The lights are on
We already told you all about Batman: Arkham Origins in our cover story, along with a hands-on E3 2013 preview. But Arkham Origins has a little brother called Batman: Arkham Origins Blackgate. The Vita and 3DS side-scrolling 3D adventure game takes place six months after the conclusion of Arkham Origins. In my hands-on demo, Batman chases Catwoman across rooftops while beating down thugs.
Here’s what you need to know about Blackgate:
Batman Loves His Grappling Gun
The Caped Crusader hasn’t been into wall jumping since his NES days, so Blackgate’s Batman relies on his grappling device to scale high ledges. The majority of the demo involves running to the ledge of a roof and firing the grapple when you see a button prompt in the distance. Then Batman runs across more roofs and repeats the process. The environments are dark and detailed on the Vita’s big, crisp screen, but this early section of the game is pretty repetitive.
Combat Is True To Its Console Brothers
Naturally, Batman comes upon some scrappy thugs while chasing after Catwoman. These overzealous security guards make perfect punching bags to familiarize myself with the combat. Batman unleashes a volley of punches with the tap of a button, and can counter incoming enemy attacks instantly with the tap of another button. Enemies slightly fan out around Batman, creating the appearance of depth in the side-scrolling world. Developer Armature is using some combat animations from Arkham Origins to enhance the scuffles.
Touchscreen Detective Vision
The Master Detective still has augmented vision that allows him to see clues in the environment. Vita players drag their fingers across the touchscreen to reveal hints like a switch on a fire escape that can be Batarang’d to release a ladder. We didn’t get a chance to try detective vision on the 3DS.
Batman likes to strike his enemies from the shadows, and a simplified version of this is in Blackgate. Players use the grappling device to leap across gargoyles while guards patrol below. Sentries that wander too far away from the group can be picked off stealthily with a swift flying kick.

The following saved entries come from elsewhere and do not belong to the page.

(** A book added for a new symbol is found again under it, empty and well-formed,
    leaving the other books as they were; adding it twice, or beyond 100 symbols, is
    refused without a change. *)
Theorem add_order_book_correct e h orders names sym :
  books_wf h orders names -> alloc_all e -> nul_free sym = true -> (strlen sym <= 15)%nat ->
  if bool_decide ((sym ∉ names) /\ (length names < MAX_SYMBOLS)%nat)
  then exists h' b, server_handlers_add_order_book e (Some h) (Some sym) = Ok (0%Z, Some h') /\
         books_wf h' orders (names ++ [sym]) /\
         server_handlers_get_order_book (Some h') (Some sym) = Ok (Some b) /\ book_size b = 0%nat /\
         (forall k, k <> length names -> books h' !! k = books h !! k)
  else server_handlers_add_order_book e (Some h) (Some sym) = Ok ((-1)%Z, Some h).
Proof.
  intros Hwf Ha Hf Hl. pose proof Hwf as (Lb & Ls & Hc & Hm & _ & Hbr & _). cbn [server_handlers_add_order_book]. rewrite Hc.
  rewrite (find_table_spec h orders names sym Hwf).
  pose proof (find_book_spec h orders names sym Hwf) as Hs.
  destruct (Nat.leb_spec MAX_SYMBOLS (length names)) as [Hfull|Hroom].
  { rewrite bool_decide_eq_false_2 by lia. reflexivity. }
  destruct (list_find (fun x => x = sym) names) as [[i x]|]; cbn [mbind res_bind fmap option_fmap option_map fst].
  { rewrite bool_decide_eq_false_2; [reflexivity |]. intros [Hni _]. destruct Hs as [_ Hi]. now apply list_elem_of_lookup_2 in Hi. }
  destruct Hs as [_ Hni]. rewrite bool_decide_eq_true_2 by auto. unfold new_book. rewrite !Ha.
  destruct (fresh_book_wf orders (sh_broadcaster h) Hbr) as (b & Eb & Hb & Hn & Hsz).
  assert (Hcs : c_str (buf_set (strncpy_fill (zero_buffer 16) sym 15) 15 NUL) = Ok sym).
  { pose proof (c_str_copy (zero_buffer 16) sym 16 Hf ltac:(lia) eq_refl) as H.
    now rewrite (copy_str_short 16) in H by lia. }
  destruct (push_book_wf h orders names b sym (fun old => name ← strncpy old sym 15; Ok (buf_set name 15 NUL))
    (buf_set (strncpy_fill (zero_buffer 16) sym 15) 15 NUL) Hwf)
    as (h' & E & Hwf' & Ebooks & _); auto. rewrite Eb, E. cbn [mbind res_bind].
  pose proof Hwf' as (_ & _ & Hc' & _). exists h', b. split_and!; auto.
  - cbn [server_handlers_get_order_book]. rewrite Hc', (find_table_spec h' orders _ sym Hwf').
    rewrite list_find_app_r; [|apply list_find_None; rewrite Forall_forall; intros x Hx ->; auto]. cbn [list_find].
    rewrite decide_True by reflexivity. cbn [mbind res_bind fmap option_fmap option_map prod_map fst Nat.add].
    now rewrite Ebooks, list_lookup_insert_eq by lia.
  - intros k Hk. rewrite Ebooks. now apply list_lookup_insert_ne.
Qed.
(* ===== verification/Workers.v ===== *)
(** * The worker pool (src/src/server/server_handlers.c)

    The service thread puts messages into the queue while several workers take, handle
    and free them, until another thread stops them.  [Pool] is the server's state with the
    place each worker has reached in its loop; [pool_step] is one step of one thread, so a
    list of events is an interleaving.

    The mutex [queue_lock] is held by a worker that has found the queue empty and is about
    to call [pthread_cond_wait] ([WDeciding]); the other critical sections are single steps,
    possible while nobody holds it.  The condition variable is the set of workers that sleep
    on it ([WAsleep]).  [server_handlers_stop_workers] clears the flag and broadcasts without
    the mutex, in two steps.

    Handlers take only a read lock, so they run at the same time.  Between taking a message
    and having handled it a worker may change the books, the orders, the network and the
    notifications in any way, any number of times ([EvWork]); that every handler of the
    source does nothing else is [handler_is_work].  What concurrent handlers may do to the
    table of books is the subject of [BookTable]. *)

From Stdlib Require Import Ascii String ZArith Lia SpecFloat.
From stdpp Require Import base list numbers strings gmap fin_maps.
From S2P Require Import Prelude CDouble CString CJson Protocol JsonProtocol Order AvlTree OrderBook MatchSpec BookRefine.
From S2P Require Import WsServer Handlers HandlerQueue HandlerBooks HandlerSafety.
(** The clean-up of a start that failed, of what was created so far: market, sessions,
    handlers, server; for a component that is null here the source has no call.  Nothing is
    connected yet. *)
Definition failed_start (now : Z) (live : list server_component) (market : option MarketData)
    (sessions : option SessionManager) (h : option ServerHandlers) (server : WSServer (Server N)) (n : N) : res start_outcome :=
  let w := fresh_server (default no_handlers h) n in
  let _ := market_data_destroy market in
  live ← destroyed TheMarket market live;
  _ ← session_manager_destroy sessions;
  live ← destroyed TheSessions sessions live;
  _ ← match h with Some h => _ ← server_handlers_destroy (fresh_server h n); Ok tt | None => Ok tt end;
  live ← destroyed TheHandlers h live;
  _ ← ws_server_destroy now [] (Some server) w;
  live ← destroyed TheServer (Some server) live;
  Ok (StartExits EXIT_FAILURE live).

(** [main] until its loop.  [handlers] is the location of the handlers, registered as user
    data; the results of [server_handlers_start_workers] and
    [market_data_start_snapshot_timer] are ignored. *)
Definition server_start (f : start_flags) (e : Env) (now : Z) (handlers : loc) (n : N) : res start_outcome :=
  let server := ws_server_create (sf_ws f) (sf_context f) ws_config in
  let live := created TheServer server [] in
  match server with
  | None => Ok (StartExits EXIT_FAILURE live)
  | Some server =>
      let h := server_handlers_create (sf_handlers f) (sf_queues f) main_config in
      let live := created TheHandlers h live in
      match h with
      | None => failed_start now live None None None server n
      | Some h =>
          server ← deref (ws_server_set_message_callback (Some server) (Some (message_handler_wrapper e)) (Some handlers));
          let sessions := session_manager_create (sf_sessions f) session_config in
          let live := created TheSessions sessions live in
          match sessions with
          | None => failed_start now live None None (Some h) server n
          | Some sessions =>
              let market := market_data_create (sf_market f) market_config in
              let live := created TheMarket market live in
              match market with
              | None => failed_start now live None (Some sessions) (Some h) server n
              | Some market =>
                  let '(r, server) := ws_server_start (sf_service f) (Some server) in
                  server ← deref server;
                  if negb (r =? 0)%Z then failed_start now live (Some market) (Some sessions) (Some h) server n
                  else
                    let '(_, h, threads) := server_handlers_start_workers (sf_workers f) (Some h) in
                    h ← deref h;
                    let '(_, market) := market_data_start_snapshot_timer (sf_timer f) (Some market) in
                    market ← deref market;
                    Ok (StartRuns (mkServerProgram true server
                          (mkPool (fresh_server h n) (replicate threads WLoop) NotStopping) sessions market live))
              end
          end
      end
  end.
(* ===== verification/ClientProgram.v ===== *)
(** * The client's main (src/src/client/client_app.c)

    [main] creates the components, registers the callbacks, connects and starts the
    command line; from then on the input thread, the service thread, signals and the main
    loop drive the program.  [ClientProgram] holds what the file's static variables point
    to; [client_start] is [main] up to its loop, [client_cleanup] what follows it, and
    [client_step] a step of one of the threads.  The process may end in any of them. *)

From Stdlib Require Import Ascii String ZArith Lia SpecFloat.
From stdpp Require Import base list numbers strings.
From S2P Require Import Prelude CDouble CString CJson Protocol JsonProtocol ClientCommands OrderEntry TradeHistory.
From S2P Require Import MarketMonitor WsClient ClientApp.

Definition client_ws_config : WSClientConfig := mkWSClientConfig "localhost" 8080 5000 30000.
Definition order_config : OrderEntryConfig := mkOrderEntryConfig "TRADER1" 1000 (d_of_Z 10000000).
Definition history_config : TradeHistoryConfig := mkTradeHistoryConfig 1000 true.
Definition monitor_config : MarketMonitorConfig := mkMarketMonitorConfig 100 1000 false.

Definition EXIT_SUCCESS : Z := 0.
Definition EXIT_FAILURE : Z := 1.

(** The components of the program. *)
Inductive client_component : Type :=
| TheClient
| TheLine
| TheOrders
| TheHistory
| TheMonitor.

#[export] Instance client_component_eq_dec : EqDecision client_component.
Proof. solve_decision. Defined.

Section ClientProgram.
(** C10, amended: for every [Create], [Update], [Patch] or [Delete] call
    whose [ExecContext] fails, the method returns -1 rows affected together
    with the non-nil error of the execution.  When [ExecContext] succeeds
    and [RowsAffected] itself reports an error, the method returns that
    error with the count the driver gave.  Every error result comes from one
    of these two places, so its count is -1 by the adapter's doing only when
    the execution failed. *)
Theorem write_error_results {St : Type} (eng : Engine St) lib r ctx op (st : St) :
  (forall err,
     (answer eng lib r ctx op st).1 = inr err ->
     value (runWrite eng lib r ctx op) st = (-1, Some err)) /\
  (forall res n err,
     (answer eng lib r ctx op st).1 = inl res ->
     RowsAffected res = (n, Some err) ->
     value (runWrite eng lib r ctx op) st = (n, Some err)) /\
  (forall e,
     (value (runWrite eng lib r ctx op) st).2 = Some e ->
     ((answer eng lib r ctx op st).1 = inr e /\
      (value (runWrite eng lib r ctx op) st).1 = -1) \/
     (exists res,
        (answer eng lib r ctx op st).1 = inl res /\
        RowsAffected res = ((value (runWrite eng lib r ctx op) st).1, Some e))).
Proof.
  rewrite runWrite_value.
  destruct ((answer eng lib r ctx op st).1) as [res | err0] eqn:Hanswer; cbn.
  - split; [intros err [=] |]. split.
    + intros res' n err [= <-] Hrows. exact Hrows.
    + intros e He. right. exists res. split; [reflexivity |].
      destruct (RowsAffected res) as [n o]. cbn in He. now subst o.
  - split; [intros err [= <-]; reflexivity |]. split.
    + intros res n err [=].
    + intros e [= <-]. left. split; reflexivity.
Qed.
(** * Proforma invoice generator: normalisation, aggregation and composition

    A shallow embedding of the three application variants of the repository
    ([3app.py], [6app.py], [7app.py]) and the properties of the specification
    that are settled against them.

    Conventions of the embedding.
    - Python numbers are [Py.num]: an [Int] carries an integer, a [Float]
      carries an exact rational.  Binary floating-point rounding is outside
      the model: sums and products are exact.
    - A missing value (pandas [NaN]/[None]) is [None].
    - Code that can raise returns a [Py.result].
    - Strings are byte strings; comparison is lexicographic on bytes, which
      agrees with Python's code-point order on UTF-8 text.
    - A document is modelled by its computed parts (metadata lines, table
      rows, totals row, total line, footer total); the fixed supplier,
      consignee and bank text and the page layout are left out.
    - The clock ([datetime.now()]) and the words engine ([num2words]) are
      explicit inputs of the functions that use them. *)

From Stdlib Require Import String Ascii List Bool ZArith QArith Qabs Lia.
From Stdlib Require Import Sorted Permutation DecimalString OrderedTypeEx.
Import ListNotations.

Open Scope string_scope.

(* ===================================================================== *)
(** ** Python values, exceptions and string formatting                    *)
(* ===================================================================== *)

Module Py.

(** Exceptions that the modelled code paths can raise. *)
Inductive exn : Type :=
| KeyError (label : string)
| ValueError (msg : string)
| EngineFault.

Inductive result (A : Type) : Type :=
| Ok (a : A)
| Raised (e : exn).
Arguments Ok {A} a.
Arguments Raised {A} e.
(** C2 fails as stated: while [/repo] is being indexed a second
    [index()] sends a second embeddings/index request. *)
Lemma index_while_indexing_sends_again :
  (fun w => (pathBeingIndexed (ctl w), lastRepo (ctl w),
             count (is_index_request "/repo") (trace w))) <$>
    deliver_all demo_host start_indexing new_world =
  Some (Some "/repo", Some {| path := "/repo"; loadResult := false |}, 1) /\
  (fun w => (pathBeingIndexed (ctl w), lastRepo (ctl w),
             count (is_index_request "/repo") (trace w), last (trace w))) <$>
    deliver_all demo_host (start_indexing ++ [Invoke CallIndex; Microtask 0]) new_world =
  Some (Some "/repo", Some {| path := "/repo"; loadResult := false |}, 2,
        Some (Sent 4 (Index "/repo" "stub/stub" 1536))).
Proof. split; vm_compute; reflexivity. Qed.

Lemma index_guard_only_witness :
  exists K,
    exec (index demo_host (fun _ => Done) (fun _ => Done))
      [(Settled (inl 1), fun w => w)] (world_after start_indexing) =
    suspend (WaitReply 4 K)
      (send (Index "/repo" (model demo_host) 1536)
         (getService_world demo_host
            (log (LogDebug "index: Starting repository") (world_after start_indexing)))).
Proof.
  refine (proj1 (proj2 (proj2 (index_guard_only demo_host (world_after start_indexing)
                                 (fun _ => Done) (fun _ => Done))))
            _ {| path := "/repo"; loadResult := false |} 1 (fun w => w) _).
  - vm_compute. reflexivity.
  - vm_compute. reflexivity.
Defined.

Lemma status_priority_witness :
  status demo_host unconsented_controller =
  [mkGroup "/repo" [local_embeddings unconsented]].
Proof.
  refine (proj1 (proj2 (proj2 (proj2 (proj2 (proj2
            (status_priority demo_host unconsented_controller))))))
            {| path := "/repo"; loadResult := false |}
            {| indexable := true; isGit := true; hasIndex := false |}
            _ _ _ _ _ _).
  - reflexivity.
  - reflexivity.
  - vm_compute. discriminate.
  - reflexivity.
  - vm_compute. reflexivity.
  - reflexivity.
Defined.

Lemma load_short_circuits_witness :
  exec (load demo_host (Some "/repo") (fun _ => Done) (fun _ => Done)) [] new_world =
  exec Done [] new_world.
Proof.
  refine (proj1 (load_short_circuits demo_host new_world (Some "/repo")
                   (fun _ => Done) (fun _ => Done) []) _).
  left. reflexivity.
Defined.

Lemma nongit_never_indexable_witness :
  indexable {| indexable := false; isGit := false; hasIndex := false |} = false.
Proof.
  apply (nongit_never_indexable demo_host
           (world_after (start_and_load (inr not_git))) "/repo").
  - apply world_after_reachable. vm_compute. eexists. reflexivity.
  - vm_compute. reflexivity.
  - reflexivity.
Defined.




Lemma progress_ignored_without_statusBar_witness :
  run (notified demo_host NDone) new_world = new_world.
Proof.
  apply (progress_ignored_without_statusBar demo_host new_world NDone).
  reflexivity.
Defined.

(** The scenario of the specification: [/repo] is a git repository with
    a remote and no index; [index()] is called, the engine reports 50 of
    100 items and then the end of the work, and the reload finds the
    index.  The indicator showed 50% and [status] ends as ready. *)
Example index_then_ready :
  (fun w => text <$> statusBar (ctl w)) <$>
    deliver_all demo_host
      (start_indexing ++ [Notify (NObject (Some (mkProgress 50 100 "main.c")) None)])
      new_world =
  Some (Some "$(loading~spin) Cody Embeddings (50%)") /\
  (fun w => status demo_host (ctl w)) <$>
    deliver_all demo_host start_indexing new_world =
  Some [mkGroup "/repo" [local_embeddings indexing]] /\
  (fun w => status demo_host (ctl w)) <$>
    deliver_all demo_host index_to_the_end new_world =
  Some [mkGroup "/repo" [local_embeddings ready]].
Proof. repeat split; vm_compute; reflexivity. Qed.

(** The whole of what one ['Done'] causes, reload included: the
    handler's status-changed event, the embeddings/load request, and,
    when the engine has answered, the reload's own status-changed event
    followed by the controller-changed event. *)
Example done_to_the_end :
  (fun w => drop 19 (trace w)) <$> deliver_all demo_host index_to_the_end new_world =
  Some [HideAfter 30000
          {| text := "$(sparkle) Cody Embeddings";
             backgroundColor := None;
             tooltip := Some "main.c";
             shown := true |};
        StatusChanged;
        Sent 4 (Load "/repo");
        StatusChanged;
        LogDebug "load after indexing done";
        ControllerChanged].
Proof. vm_compute. reflexivity. Qed.

(** The two caches of [load] at work: once [/repo] is known not to be a
    git repository, [load] answers false and sends nothing; once its
    index has been loaded, [load] asks the engine again. *)
Example load_caches :
  (fun w => (requests w, last (trace w))) <$>
    deliver_all demo_host
      (start_and_load (inr not_git) ++ [Invoke (CallLoad (Some "/repo"))]) new_world =
  Some (3, Some (Returned "load" (RBool false))) /\
  (fun w => (requests w, last (trace w))) <$>
    deliver_all demo_host
      (index_to_the_end ++ [Invoke (CallLoad (Some "/repo")); Microtask 0]) new_world =
  Some (6, Some (Sent 5 (Load "/repo"))).
Proof. split; vm_compute; reflexivity. Qed.

(** * Further properties of the controller *)

Section Further.

Variable host : Host.

(** ** [query] and [getContext] *)

(** X1: [query].  Off dotcom it answers with an empty result set and
    touches nothing.  On dotcom it sends one embeddings/query request
    carrying the query text once it holds the engine's handle, and its
    promise ends as the request does: fulfilled with the engine's answer
    as it came, or rejected with the engine's error; when the handle
    itself is rejected, so is [query], and nothing is sent. *)
Theorem query_forwards (w : World) (q : string) (bfg : MessageHandler)
    (r : Result JsValue) (e : JsError) (f1 f2 : World -> World) script :
  (endpointIsDotcom (ctl w) = false ->
   exec (top "query" RValue (query host q)) script w =
   log (Returned "query" (RValue (JObject []))) w) /\
  (endpointIsDotcom (ctl w) = true ->
   exec (top "query" RValue (query host q))
     [(Settled (inl bfg), f1); (Replied r, f2)] w =
   log match r with
       | inl v => Returned "query" (RValue v)
       | inr e' => Threw "query" e'
       end
     (f2 (send (Query q) (f1 (getService_world host w)))) /\
   exec (top "query" RValue (query host q)) [(Settled (inr e), f1)] w =
   log (Threw "query" e) (f1 (getService_world host w))).
Proof.
  split.
  - intros Hd. unfold_methods. simpl. rewrite Hd. reflexivity.
  - intros Hd. split.
    + unfold_methods. simpl. rewrite Hd. simpl.
      rewrite exec_await_getService. simpl. destruct r; reflexivity.
    + unfold_methods. simpl. rewrite Hd. simpl.
      rewrite exec_await_getService. reflexivity.
Qed.

(** X2: [getContext] never rejects.  It returns the engine's results
    when the query succeeds with a result set, and the empty list in
    every other case: off dotcom, when the engine's handle is rejected,
    when the request is rejected, and when the answer is not a result
    set; each failure is captured, and nothing is sent off dotcom or
    without a handle. *)
Theorem getContext_never_rejects (w : World) (q : string) (n : Z)
    (bfg : MessageHandler) (r : Result JsValue) (e : JsError)
    (f1 f2 : World -> World) script :
  (endpointIsDotcom (ctl w) = false ->
   exec (top "getContext" RResults (getContext host q n)) script w =
   log (Returned "getContext" (RResults []))
     (log (LogDebug "returning results") w)) /\
  (endpointIsDotcom (ctl w) = true ->
   (let w2 := f2 (send (Query q) (f1 (getService_world host w))) in
    exec (top "getContext" RResults (getContext host q n))
      [(Settled (inl bfg), f1); (Replied r, f2)] w =
    match r with
    | inl (JObject results) =>
        log (Returned "getContext" (RResults results))
          (log (LogDebug "returning results") w2)
    | inl _ =>
        log (Returned "getContext" (RResults []))
          (log (LogDebug "getContext: failed")
             (log (CaptureException
                     (mkError "TypeError: Cannot read properties of undefined")) w2))
    | inr e' =>
        log (Returned "getContext" (RResults []))
          (log (LogDebug "getContext: failed") (log (CaptureException e') w2))
    end) /\
   exec (top "getContext" RResults (getContext host q n)) [(Settled (inr e), f1)] w =
   log (Returned "getContext" (RResults []))
     (log (LogDebug "getContext: failed")
        (log (CaptureException e) (f1 (getService_world host w))))).
Proof.
  split.
  - intros Hd. unfold_methods. simpl. rewrite Hd. reflexivity.
  - intros Hd. split.
    + unfold_methods. simpl. rewrite Hd. simpl.
      rewrite exec_await_getService. simpl. destruct r as [[]|]; reflexivity.
    + unfold_methods. simpl. rewrite Hd. simpl.
      rewrite exec_await_getService. reflexivity.
Qed.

Fumble one of these sequences and the guards unload their machine guns on The Bat, who crumples quickly if he doesn’t escape back into the shadows.
Motion Comic Storytelling And Voice Acting
Batman and Catwoman’s game of tag throughout the demo is occasionally interrupted with cutscenes that look like hand-drawn comics. The voice acting sounds good, and the corny double entendres exchanged between the two are par for the course. Some of these flirty interactions are done in engine, which consists of looking at the character models while they flirt with each other.
The demo ends with a police helicopter swooping in on the two black-suited creepers. Batman, still untrusted by the Gotham police force, decides to make his exit while Catwoman faces an uncertain fate. Blackgate has great graphics for a handheld title, and the controls feel good at this point in development. The gameplay in this early section is simple to a fault, but things should get more engaging when Batman enters Blackgate Penitentiary. Batman: Arkham Origins Blackgate hits Vita and 3DS on October 25, the same day as Batman: Arkham Origins.